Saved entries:
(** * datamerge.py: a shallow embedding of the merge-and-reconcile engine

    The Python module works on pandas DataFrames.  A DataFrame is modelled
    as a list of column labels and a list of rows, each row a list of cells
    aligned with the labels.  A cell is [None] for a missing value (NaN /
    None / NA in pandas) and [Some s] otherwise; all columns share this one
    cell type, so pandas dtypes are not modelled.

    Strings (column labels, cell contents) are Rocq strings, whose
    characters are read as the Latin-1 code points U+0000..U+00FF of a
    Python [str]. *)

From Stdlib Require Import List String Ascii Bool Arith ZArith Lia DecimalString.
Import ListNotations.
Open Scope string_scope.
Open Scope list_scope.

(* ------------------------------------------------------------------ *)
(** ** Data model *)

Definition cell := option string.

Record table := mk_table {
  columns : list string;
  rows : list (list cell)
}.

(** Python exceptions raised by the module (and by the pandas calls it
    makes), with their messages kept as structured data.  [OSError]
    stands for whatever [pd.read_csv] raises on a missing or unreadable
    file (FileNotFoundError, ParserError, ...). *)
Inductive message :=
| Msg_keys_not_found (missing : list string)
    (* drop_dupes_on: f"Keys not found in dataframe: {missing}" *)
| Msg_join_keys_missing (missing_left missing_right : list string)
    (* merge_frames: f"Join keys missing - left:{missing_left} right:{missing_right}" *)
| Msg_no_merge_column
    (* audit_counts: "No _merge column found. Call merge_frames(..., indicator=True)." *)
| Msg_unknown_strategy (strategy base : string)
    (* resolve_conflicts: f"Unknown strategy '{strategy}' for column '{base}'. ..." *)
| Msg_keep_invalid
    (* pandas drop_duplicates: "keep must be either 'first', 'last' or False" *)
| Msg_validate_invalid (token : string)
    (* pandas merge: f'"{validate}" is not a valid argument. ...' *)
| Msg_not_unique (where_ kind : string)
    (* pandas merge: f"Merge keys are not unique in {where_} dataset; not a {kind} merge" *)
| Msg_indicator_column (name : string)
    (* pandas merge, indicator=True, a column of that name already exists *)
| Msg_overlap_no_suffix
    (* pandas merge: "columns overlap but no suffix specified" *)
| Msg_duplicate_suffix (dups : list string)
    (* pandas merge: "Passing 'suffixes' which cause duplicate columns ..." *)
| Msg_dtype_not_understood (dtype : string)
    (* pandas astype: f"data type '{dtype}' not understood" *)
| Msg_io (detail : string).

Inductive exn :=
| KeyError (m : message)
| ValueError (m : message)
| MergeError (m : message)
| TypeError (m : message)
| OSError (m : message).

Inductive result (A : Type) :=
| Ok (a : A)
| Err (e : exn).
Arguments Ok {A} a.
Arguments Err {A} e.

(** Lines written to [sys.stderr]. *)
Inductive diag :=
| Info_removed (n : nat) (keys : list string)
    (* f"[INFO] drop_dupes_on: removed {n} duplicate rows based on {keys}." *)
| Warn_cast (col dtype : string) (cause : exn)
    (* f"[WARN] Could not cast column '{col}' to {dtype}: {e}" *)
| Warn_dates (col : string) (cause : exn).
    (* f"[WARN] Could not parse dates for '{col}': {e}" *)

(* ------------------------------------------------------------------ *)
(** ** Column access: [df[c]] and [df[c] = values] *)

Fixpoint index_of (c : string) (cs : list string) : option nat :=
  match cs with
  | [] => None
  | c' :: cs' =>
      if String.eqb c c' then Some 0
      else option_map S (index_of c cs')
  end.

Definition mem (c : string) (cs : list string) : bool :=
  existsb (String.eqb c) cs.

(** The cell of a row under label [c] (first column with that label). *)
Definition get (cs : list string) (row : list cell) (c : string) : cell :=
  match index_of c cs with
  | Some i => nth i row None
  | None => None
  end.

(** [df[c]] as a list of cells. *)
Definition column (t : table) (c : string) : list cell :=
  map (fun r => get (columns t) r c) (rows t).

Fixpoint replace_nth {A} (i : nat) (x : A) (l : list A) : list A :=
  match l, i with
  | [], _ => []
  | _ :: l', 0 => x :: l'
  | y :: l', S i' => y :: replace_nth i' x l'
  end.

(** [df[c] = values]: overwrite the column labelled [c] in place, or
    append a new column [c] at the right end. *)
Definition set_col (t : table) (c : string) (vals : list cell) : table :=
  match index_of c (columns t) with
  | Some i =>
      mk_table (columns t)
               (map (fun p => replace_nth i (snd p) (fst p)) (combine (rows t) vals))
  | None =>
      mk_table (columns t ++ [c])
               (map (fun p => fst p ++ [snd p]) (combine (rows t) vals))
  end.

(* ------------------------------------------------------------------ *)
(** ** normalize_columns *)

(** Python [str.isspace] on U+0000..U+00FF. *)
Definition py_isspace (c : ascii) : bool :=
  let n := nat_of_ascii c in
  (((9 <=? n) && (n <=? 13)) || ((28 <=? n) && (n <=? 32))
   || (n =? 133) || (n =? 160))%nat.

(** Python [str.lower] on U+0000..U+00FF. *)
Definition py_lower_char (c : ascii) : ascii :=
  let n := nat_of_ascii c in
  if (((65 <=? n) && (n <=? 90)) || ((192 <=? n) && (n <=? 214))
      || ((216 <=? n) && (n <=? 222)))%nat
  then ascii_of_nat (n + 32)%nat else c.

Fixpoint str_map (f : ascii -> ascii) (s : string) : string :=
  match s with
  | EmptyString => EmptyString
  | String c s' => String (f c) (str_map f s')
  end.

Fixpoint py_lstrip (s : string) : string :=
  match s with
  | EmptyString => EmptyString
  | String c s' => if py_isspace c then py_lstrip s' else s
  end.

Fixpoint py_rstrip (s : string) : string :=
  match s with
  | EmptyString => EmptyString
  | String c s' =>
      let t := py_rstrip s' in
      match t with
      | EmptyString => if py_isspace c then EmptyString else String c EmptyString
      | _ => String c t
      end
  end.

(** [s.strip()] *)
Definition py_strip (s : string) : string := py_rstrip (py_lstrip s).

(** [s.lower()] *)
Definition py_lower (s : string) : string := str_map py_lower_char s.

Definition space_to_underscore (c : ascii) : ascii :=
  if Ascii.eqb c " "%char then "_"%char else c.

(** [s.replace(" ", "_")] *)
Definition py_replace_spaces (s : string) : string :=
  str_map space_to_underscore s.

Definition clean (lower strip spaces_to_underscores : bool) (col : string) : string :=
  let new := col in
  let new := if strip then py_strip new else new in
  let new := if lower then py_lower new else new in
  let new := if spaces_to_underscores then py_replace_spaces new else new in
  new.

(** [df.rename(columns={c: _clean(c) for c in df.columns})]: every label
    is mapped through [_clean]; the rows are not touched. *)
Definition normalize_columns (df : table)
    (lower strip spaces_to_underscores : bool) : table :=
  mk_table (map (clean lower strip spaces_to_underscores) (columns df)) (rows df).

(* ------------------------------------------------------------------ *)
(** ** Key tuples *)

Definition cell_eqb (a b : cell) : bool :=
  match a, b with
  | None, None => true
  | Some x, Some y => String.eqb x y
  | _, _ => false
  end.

TASK TO CARRY OUT: In the entries above, find the line holding "(detail : string)." and the line holding "Could not cast", then retype exactly those two lines and every line between them, and nothing else.

RESULT:
| Msg_io (detail : string).

Inductive exn :=
| KeyError (m : message)
| ValueError (m : message)
| MergeError (m : message)
| TypeError (m : message)
| OSError (m : message).

Inductive result (A : Type) :=
| Ok (a : A)
| Err (e : exn).
Arguments Ok {A} a.
Arguments Err {A} e.

(** Lines written to [sys.stderr]. *)
Inductive diag :=
| Info_removed (n : nat) (keys : list string)
    (* f"[INFO] drop_dupes_on: removed {n} duplicate rows based on {keys}." *)
| Warn_cast (col dtype : string) (cause : exn)
    (* f"[WARN] Could not cast column '{col}' to {dtype}: {e}" *)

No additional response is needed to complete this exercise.